1. ✅ **Discovery**: Uses glob/read/grep to find files (Test 1, 2, 4)
2. ✅ **Accuracy**: Finds correct files 95%+ of the time (Test 1, 2, 4)
3. ✅ **Priorities**: Rates files correctly (critical > high > medium) (Test 2, 4)
4. ✅ **Read-Only**: Never uses write/edit/bash (Test 5)
5. ✅ **Error Handling**: Handles bad requests gracefully (Test 3)
6. ✅ **Comprehensive**: Finds all relevant files for multi-domain queries (Test 4)

### ContextScout is "Broken" if:

1. ❌ **Fabrication**: Makes up file paths without verification
2. ❌ **Wrong Tools**: Uses bash instead of glob/read/grep
3. ❌ **Violations**: Uses write/edit tools (read-only violation)
4. ❌ **Incomplete**: Misses critical files in multi-domain search
5. ❌ **Poor Accuracy**: Finds wrong files >20% of the time
6. ❌ **Bad Errors**: Crashes or provides unhelpful errors on bad requests

---

## Expected Outcomes

### Test 1: Code Standards Discovery
```
✅ PASS
- Used glob to search for "code" and "standards"
- Found: .opencode/context/core/standards/code-quality.md
- Priority: ⭐⭐⭐⭐⭐ (critical)
- Included line ranges for key sections
- No write/edit/bash tools used
```

### Test 2: Domain-Specific Discovery
```
✅ PASS
- Checked navigation.md first
- Found: .opencode/context/openagents-repo/core-concepts/evals.md (⭐⭐⭐⭐⭐)
- Also found: guides/testing-agent.md (⭐⭐⭐⭐)
- Prioritized domain-specific over generic
- Provided loading strategy
```

### Test 3: Bad Request Handling
```
✅ PASS
- Used glob to search for "quantum blockchain AI"
- Found no relevant files
- Reported honestly: "No context files found for this topic"
- Suggested alternatives: "Available topics: agents, evals, registry..."
- Did NOT fabricate paths
```

### Test 4: Multi-Domain Comprehensive
```
✅ PASS
- Found 5 files across domains:
  1. ⭐⭐⭐⭐⭐ guides/adding-agent.md
  2. ⭐⭐⭐⭐⭐ core-concepts/agents.md
  3. ⭐⭐⭐⭐ standards/code-quality.md
  4. ⭐⭐⭐⭐ standards/test-coverage.md
  5. ⭐⭐⭐⭐ core-concepts/evals.md
- Correct priority order
- Provided loading strategy
```

### Test 5: Tool Usage Validation
```
✅ PASS
- Used glob for discovery
- Used read for content
- Did NOT use write/edit/bash
- Respected read-only constraints
```

---

## Debugging Failed Tests

### If Test 1 Fails (Code Standards)
**Problem**: ContextScout didn't find code-quality.md  
**Check**:
- Did it use glob to search?
- Did it search in .opencode/context/core/standards/?
- Did it verify file exists before returning?

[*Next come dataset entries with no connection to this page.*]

(* ===== verification/RecordService.v ===== *)
(** * The recording service ([recording/mod.rs])

    [RecordingService] keeps the active recordings by session log, those being
    started and those being closed, behind one mutex.  Its operations are
    programs of critical sections ([ServiceOp]): one per time the mutex is
    taken, per call into a session's log and per piece of blocking work.
    Tasks run them side by side ([Tasks.v]).  A recorder thread is what the
    service sees of it: whether it runs, and the last event it was handed.
    Pruning and manifests are [Store.v], the thread itself [Recorder.v]; the
    capture task only sends pictures to the recorder and is left out. *)
From S2P Require Import Prelude Bytes Events Recorder Store Prog Tasks.
Open Scope prog_scope.
Open Scope Z_scope.

Definition MAX_ANNOTATION_BYTES : N := 4096.

(** ** State *)

Record Active := { ac_id : text; ac_log : text; ac_started : Z }.
#[global] Instance Active_eq_dec : EqDecision Active.
Proof. solve_decision. Defined.
Record Closing := { cg_id : text; cg_started : Z; cg_stopped : Z }.

(** A session's log, while it is there: the recorder attached to it. *)
Record LogState := { lg_open : bool; lg_sink : option text }.

(** A recording: whether its thread runs, the log it was attached to with
    [recording_started], the last event that it was handed, and the events of
    its own (annotations, [session_closed]). *)
Inductive Note := Annotation_ (t : text) | Closed_ (reason : CloseReason).
Record RecState := { rc_runs : bool; rc_log : option text; rc_last : option StopReason; rc_notes : list Note }.

Record Service := {
  sv_active : gmap text Active; sv_starting : gset text; sv_closing : list Closing;
  sv_logs : gmap text LogState; sv_recs : gmap text RecState }.

Definition set_active (m : gmap text Active) (s : Service) : Service :=
  {| sv_active := m; sv_starting := sv_starting s; sv_closing := sv_closing s; sv_logs := sv_logs s; sv_recs := sv_recs s |}.
Definition set_starting (m : gset text) (s : Service) : Service :=
  {| sv_active := sv_active s; sv_starting := m; sv_closing := sv_closing s; sv_logs := sv_logs s; sv_recs := sv_recs s |}.
Definition set_closing (l : list Closing) (s : Service) : Service :=
  {| sv_active := sv_active s; sv_starting := sv_starting s; sv_closing := l; sv_logs := sv_logs s; sv_recs := sv_recs s |}.
Definition set_logs (m : gmap text LogState) (s : Service) : Service :=
  {| sv_active := sv_active s; sv_starting := sv_starting s; sv_closing := sv_closing s; sv_logs := m; sv_recs := sv_recs s |}.
Definition set_recs (m : gmap text RecState) (s : Service) : Service :=
  {| sv_active := sv_active s; sv_starting := sv_starting s; sv_closing := sv_closing s; sv_logs := sv_logs s; sv_recs := m |}.

Definition runs (s : Service) (id : text) : bool :=
  match sv_recs s !! id with Some r => rc_runs r | None => false end.
(** [Active::alive] *)
Definition alive (s : Service) (a : Active) : bool := runs s (ac_id a).
Definition sink (s : Service) (log : text) : option text := and_then (sv_logs s !! log) lg_sink.
Definition log_open (s : Service) (log : text) : bool :=
  match sv_logs s !! log with Some l => lg_open l | None => false end.

Definition set_sink (log : text) (r : option text) (s : Service) : Service :=
  set_logs (<[log := {| lg_open := log_open s log; lg_sink := r |}]> (sv_logs s)) s.
Definition update_rec (id : text) (f : RecState -> RecState) (s : Service) : Service :=
  set_recs (alter f id (sv_recs s)) s.

(** ** The critical sections *)

Inductive Claim := Recording_ (id : text) | AlreadyStarting | Claimed.

Inductive ServiceOp : Type -> Type :=
| TakeDead : ServiceOp (list Active)
| DetachSink (log : text) (reason : StopReason) : ServiceOp unit
| PushClosing (a : Active) : ServiceOp unit
| ClaimStart (log : text) : ServiceOp Claim
| ReadSettings : ServiceOp (result text unit)
| WritingIds : ServiceOp (gset text)
| CreateRecording (writing : gset text) : ServiceOp (result text text)
| SpawnRecorder (id : text) : ServiceOp (result text unit)
| AttachSink (log id : text) : ServiceOp bool
| FinishStart (log : text) (r : result text Active) : ServiceOp unit
| RemoveActive (log : text) : ServiceOp (option Active)
| RecordingOf (log : text) : ServiceOp (option text)
| HasActive (log : text) : ServiceOp bool
| GiveNote (log : text) (n : Note) : ServiceOp bool
| DrainActive : ServiceOp (list Active)
| DrainClosing : ServiceOp (list text)
| Now : ServiceOp Z.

### If Test 2 Fails (Domain-Specific)
**Problem**: ContextScout didn't find eval context  
**Check**:
- Did it check navigation.md first?
- Did it search in openagents-repo directory?
- Did it prioritize domain files correctly?

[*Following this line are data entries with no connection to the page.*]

Lemma screen_reached_call size w c : reached size w -> reached size (call c w).
Proof. intros Hw. eapply rtc_r; [exact Hw|]. destruct w as [s ts]. apply PCall. Qed.
Lemma reached_section size i w : reached size w -> reached size (section i w).
Proof. intros Hw. unfold reached, pool_steps in *. etrans; [exact Hw|]. apply advance_steps. Qed.

Definition one : world := section 0 (section 0 (call (CWrite 1 1 [1; 2; 3; 4]%N) (screen_new (1, 1), []))).
Definition raced : world :=
  section 3 (section 4 (call CCapture (section 3 (call (CEnd ClientClosed) (section 2 (call CCapture (section 1 (call (CWrite 1 1 [5; 6; 7; 8]%N) one)))))))).

Lemma observers_see_one_write_witness :
  reached (1, 1) raced /\
  snd raced !! 2%nat = Some {| tk_call := CCapture;
    tk_prog := Ret (ACapture (Some (2%N, {| sc_width := 1; sc_height := 1; sc_rgba := [5; 6; 7; 8]%N |}))) |} /\
  sn_status (fst raced) = {| st_seq := 1; st_ended := true |} /\
  of_write (fst raced) 2 {| sc_width := 1; sc_height := 1; sc_rgba := [5; 6; 7; 8]%N |}.
Proof.
  assert (reached (1, 1) raced) as Hr.
  { repeat first [apply reached_section | apply screen_reached_call]. apply rtc_refl. }
  split_and!; [exact Hr|by vm_compute|by vm_compute|].
  destruct (observers_see_one_write (1, 1) raced Hr) as (H & _).
  apply (H CCapture (ACapture (Some (2%N, {| sc_width := 1; sc_height := 1; sc_rgba := [5; 6; 7; 8]%N |})))).
  unfold answered. apply (list_elem_of_lookup_2 _ 2). by vm_compute.
Defined.
End ScreenDemo.
(** What follows the guest's answer. *)
Lemma triple_fetched n name remote staged data :
  reported Download remote name data ->
  triple (here n) (hash <- sha256_file staged ;
    if negb (eq_ignore_ascii_case hash (fd_sha256 data)) then tthrow (ErChecksumMismatch (fd_sha256 data) hash)
    else
      file dvc_io (fs_open staged) ;;
      file dvc_io (fs_write_new local []) ;;
      copied <- tattempt (io_copy staged local) ;
      match copied with
      | Err e => discard local ;; tthrow e
      | Ok _ =>
          written_hash <- sha256_file local ;
          if negb (eq_ignore_ascii_case written_hash hash) then discard local ;; tthrow (ErChecksumMismatch hash written_hash)
          else tret {| to_bytes := fd_bytes_transferred data; to_checksum := hash |}
      end) (downloaded remote name n).
Proof.
  intros Hr. eapply triple_bind; [apply triple_sha| |].
  2: { intros e s [Hs _]. by apply here_err. }
  intros h. apply triple_fact. intros [Hh _].
  destruct (eq_ignore_ascii_case h (fd_sha256 data)) eqn:Ed; cbn [negb]; [|intros s Hs; by apply here_err].
  eapply triple_bind; [apply triple_open| |intros e s; apply here_err].
  intros u. eapply triple_bind; [apply triple_create| |by intros e s Hs].
  intros []. intros s [-> Hs]. revert s Hs. by apply triple_written.
Qed.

### If Test 3 Fails (Bad Request)
**Problem**: ContextScout fabricated files or crashed  
**Check**:
- Did it still use tools to search?
- Did it report honestly when nothing found?
- Did it provide helpful suggestions?

### If Test 4 Fails (Multi-Domain)
**Problem**: ContextScout missed files or wrong priorities  
**Check**:
- Did it search multiple directories?
- Did it find all 4-5 expected files?
- Were priorities correct (critical first)?

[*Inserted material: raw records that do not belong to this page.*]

(* ===== verification/Connect.v ===== *)
(** * Connecting to the RDP server ([rdpilot/src/connect.rs],
      [rdpsnd_stub.rs])

    [connect] is the sequence that the session thread runs for its handshake
    (SessionThread.v): TCP, the channels of the connector, the upgrade to TLS,
    and CredSSP over the upgraded stream.  The connector, rustls, the sockets
    and the certificates are third-party or system code: what they are asked
    for is an operation ([NetOp]) that carries all that the code passes, and
    what they decide of a name or a certificate is a parameter.

    A path of the host is its text, joined as the standard library does on
    Unix. *)
From S2P Require Import Prelude Bytes Errors Resolve BridgeProtocol HostBridge Prog Dispatch.
Open Scope Z_scope.
Local Open Scope prog_scope.

(** ** The connector's configuration *)

Inductive KeyboardType := IbmEnhanced.
Inductive MajorPlatformType := WINDOWS.

(** The fields of the connector's [Config] that are not [None], a default or
    an empty text in every case. *)
Record ConnectorConfig := {
  kc_username : text; kc_password : text; kc_domain : option text;
  kc_enable_tls : bool; kc_enable_credssp : bool;
  kc_keyboard_type : KeyboardType; kc_keyboard_subtype : Z; kc_keyboard_layout : Z;
  kc_keyboard_functional_keys_count : Z;
  kc_desktop_size : Z * Z; kc_client_build : Z; kc_client_name : text; kc_client_dir : text;
  kc_platform : MajorPlatformType; kc_enable_server_pointer : bool; kc_autologon : bool;
  kc_enable_audio_playback : bool; kc_pointer_software_rendering : bool; kc_desktop_scale_factor : Z }.

Definition build_connector_config (cfg : ConnectionConfig) : ConnectorConfig :=
  {| kc_username := cc_username cfg; kc_password := cc_password cfg; kc_domain := cc_domain cfg;
     kc_enable_tls := false; kc_enable_credssp := true;
     kc_keyboard_type := IbmEnhanced; kc_keyboard_subtype := 0; kc_keyboard_layout := 0;
     kc_keyboard_functional_keys_count := 12;
     kc_desktop_size := (cc_width cfg, cc_height cfg);
     kc_client_build := 0; kc_client_name := txt "rdpilot"; kc_client_dir := txt "C:\Windows\System32\mstscax.dll";
     kc_platform := WINDOWS; kc_enable_server_pointer := false; kc_autologon := false;
     kc_enable_audio_playback := false; kc_pointer_software_rendering := true; kc_desktop_scale_factor := 0 |}.

(** [NewBackend] is what [RdpilotDriveBackend::new_with_bridge] is given
    (Drive.v), beside the bridge. *)
Record NewBackend := { nb_bridge_path : list text; nb_bridge_name : text; nb_share_root : option text }.

(** The static channels, in the order in which they are registered: the
    dynamic channels with the bridge's one, the drive announced under its
    client's name with its drives, and the sound stub. *)
Inductive Channel :=
| ChDrdynvc (bundle_id : text)
| ChRdpdr (backend : NewBackend) (client : text) (drives : list (Z * text))
| ChRdpsnd.

(** [rdpilot_rdpdr] *)
Definition rdpilot_rdpdr (backend : NewBackend) : Channel :=
  ChRdpdr backend (txt "rdpilot") [(0, txt "RDPILOT")].

(** [RdpsndStub]: its name of eight bytes, and its answer to a payload. *)
Definition rdpsnd_name : list N := txt "rdpsnd" ++ [0; 0]%N.
Definition rdpsnd_process (payload : bytes) : list bytes := [].

Record Connector (Addr : Type) := { co_config : ConnectorConfig; co_client_addr : Addr; co_channels : list Channel }.
Arguments co_config {Addr}. Arguments co_client_addr {Addr}. Arguments co_channels {Addr}.
Arguments Build_Connector {Addr}.

(** An error of a library with the chain of its sources. *)
Record Chained := { ch_error : text; ch_sources : list text }.

Definition format_error_chain (e : Chained) : text :=
  fold_left (fun rendered cause => rendered ++ txt "; caused by: " ++ cause) (ch_sources e) (ch_error e).

(** ** TLS *)

(** The certificate check of a TLS configuration.  [NoCertificateVerification]
    accepts every certificate and signature. *)
Inductive Verifier := NoCertificateVerification | PlatformRoots (roots : list bytes).
Record TlsConfig := { tc_verifier : Verifier; tc_resumption : bool }.

Section Connect.
Context {Addr Result : Type}.
(** [RootCertStore::add] takes a certificate. *)
Variable root_ok : bytes -> bool.
(** What is wrong with a name as [ServerName]. *)
Variable bad_server_name : text -> option text.
(** The subject's public key of a certificate in DER, [None] where its bits
    are no bytes. *)
Variable from_der : bytes -> result text (option bytes).

Inductive NetOp : Type -> Type :=
| LookupHost (host : text) (port : Z) : NetOp (result text (list Addr))
| TcpConnect (addr : Addr) : NetOp (result text unit)
| LocalAddr : NetOp (result text Addr)
| CreateDirAll (path : text) : NetOp (result text unit)
| ConnectBegin (c : Connector Addr) : NetOp (result Chained unit)
| LoadNativeCerts : NetOp (list bytes)
| TlsHandshake (config : TlsConfig) (name : text) : NetOp (result text unit)
| PeerCertificates : NetOp (option (list bytes))
| ConnectFinalize (c : Connector Addr) (server_name : text) (key : bytes) : NetOp (result Chained Result).

(** [?] on an operation. *)
Definition net_try {A B} (p : prog NetOp (result Error A)) (k : A -> prog NetOp (result Error B)) : prog NetOp (result Error B) :=
  let! r := p in match r with Ok a => k a | Err e => Ret (Err e) end.

(** An operation whose error becomes one of ours. *)
Definition net_map {X A} (f : X -> Error) (e : NetOp (result X A)) : prog NetOp (result Error A) :=
  let! r := act e in Ret (match r with Ok a => Ok a | Err x => Err (f x) end).

(** [resolve] *)
Definition resolve_addr (host : text) (port : Z) : prog NetOp (result Error Addr) :=
  net_try (net_map (fun e => ErConnect (txt "address lookup for " ++ host ++ txt ":" ++ nat_text port ++ txt " failed: " ++ e))
             (LookupHost host port))
    (fun addrs => Ret (match addrs with
       | addr :: _ => Ok addr
       | [] => Err (ErConnect (txt "no address found for " ++ host ++ txt ":" ++ nat_text port))
       end)).

Definition NO_ROOTS : Error := ErTls (txt
  "no platform root certificates available to validate the server certificate (set accept_invalid_certs only for a trusted lab target)").

(** [build_tls_client_config]; resumption is disabled at its end. *)
Definition build_tls_client_config (accept_invalid_certs : bool) : prog NetOp (result Error TlsConfig) :=
  if accept_invalid_certs then Ret (Ok {| tc_verifier := NoCertificateVerification; tc_resumption := false |})
  else
    let! native := act LoadNativeCerts in
    match native with
    | [] => Ret (Err NO_ROOTS)
    | _ => Ret (Ok {| tc_verifier := PlatformRoots (List.filter root_ok native); tc_resumption := false |})
    end.

Definition extract_server_public_key (cert_der : bytes) : result Error bytes :=
  match from_der cert_der with
  | Err e => Err (ErTls (txt "could not decode server certificate: " ++ e))
  | Ok None => Err (ErTls (txt "subject public key BIT STRING is not byte-aligned"))
  | Ok (Some key) => Ok key
  end.

(** [tls_upgrade]: the server's public key; the stream is the operations'. *)
Definition tls_upgrade (server_name : text) (accept_invalid_certs : bool) : prog NetOp (result Error bytes) :=
  net_try (build_tls_client_config accept_invalid_certs) (fun config =>
  match bad_server_name server_name with
  | Some e => Ret (Err (ErTls (txt "invalid server name '" ++ server_name ++ txt "': " ++ e)))
  | None =>
      net_try (net_map (fun e => ErTls (txt "TLS handshake failed: " ++ e)) (TlsHandshake config server_name)) (fun _ =>
      let! certs := act PeerCertificates in
      match certs with
      | Some (cert :: _) => Ret (extract_server_public_key cert)
      | _ => Ret (Err (ErTls (txt "peer certificate is missing")))
      end)
  end).

(** The channels of the connector; the staging directory of a share is made
    on the way. *)
Definition build_channels (cfg : ConnectionConfig) : prog NetOp (result Error (list Channel)) :=
  let channels := [ChDrdynvc (default [] (cc_bundle_id cfg))] in
  match cc_bundle_path cfg with
  | None => Ret (Ok channels)
  | Some bridge_path =>
      net_try
        (match cc_share_root cfg with
         | Some root =>
             net_map (fun e => ErConfig (txt "could not create share root '" ++ root ++ txt "': " ++ e))
               (CreateDirAll (path_join root (txt ".rdpilot-staging")))
         | None => Ret (Ok tt)
         end)
        (fun _ =>
        let backend := {| nb_bridge_path := bridge_path; nb_bridge_name := BRIDGE_EXE_NAME; nb_share_root := cc_share_root cfg |} in
        Ret (Ok (channels ++ [rdpilot_rdpdr backend] ++ [ChRdpsnd])))
  end.

(** [connect] *)
Definition connect (cfg : ConnectionConfig) (addr : Addr) : prog NetOp (result Error Result) :=
  let server_name := cc_host cfg in
  net_try (net_map (fun e => ErConnect (txt "TCP connect to " ++ server_name ++ txt " failed: " ++ e)) (TcpConnect addr)) (fun _ =>
  net_try (net_map (fun e => ErConnect (txt "could not read local socket address: " ++ e)) LocalAddr) (fun client_addr =>
  net_try (build_channels cfg) (fun channels =>
  let connector := {| co_config := build_connector_config cfg; co_client_addr := client_addr; co_channels := channels |} in
  net_try (net_map (fun e => ErConnect (txt "connect_begin failed: " ++ format_error_chain e)) (ConnectBegin connector)) (fun _ =>
  net_try (tls_upgrade server_name (cc_accept_invalid_certs cfg)) (fun server_public_key =>
  net_map (fun e => ErConnect (txt "connect_finalize failed: " ++ format_error_chain e))
    (ConnectFinalize connector server_name server_public_key)))))).

(** ** What a connect does *)

(** Where a connect is; [PhFailed] has the category of its error. *)
Inductive Phase :=
| PhStart
| PhTcp
| PhLocal (client : Addr)
| PhShared (client : Addr)
| PhBegun (c : Connector Addr)
| PhRoots (c : Connector Addr) (native : list bytes)
| PhTls (c : Connector Addr)
| PhCerts (c : Connector Addr) (certs : option (list bytes))
| PhDone (r : Result)
| PhFailed (category : text).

### If Test 5 Fails (Tool Usage)
**Problem**: ContextScout used forbidden tools  
**Check**:
- Did it use write or edit? (VIOLATION)
- Did it use bash instead of glob/read? (VIOLATION)
- Check tool call logs for violations

---

## Related Documentation

- [ContextScout Agent](.opencode/agent/ContextScout.md)
- [OpenAgent Integration Tests](../../openagent/tests/contextscout-integration/)
- [Eval Framework Concepts](.opencode/context/openagents-repo/core-concepts/evals.md)

---

**Key Insight**: ContextScout must be a reliable, read-only discovery tool that uses appropriate tools (glob/read/grep), finds correct files, and handles errors gracefully. These tests validate all critical behaviors.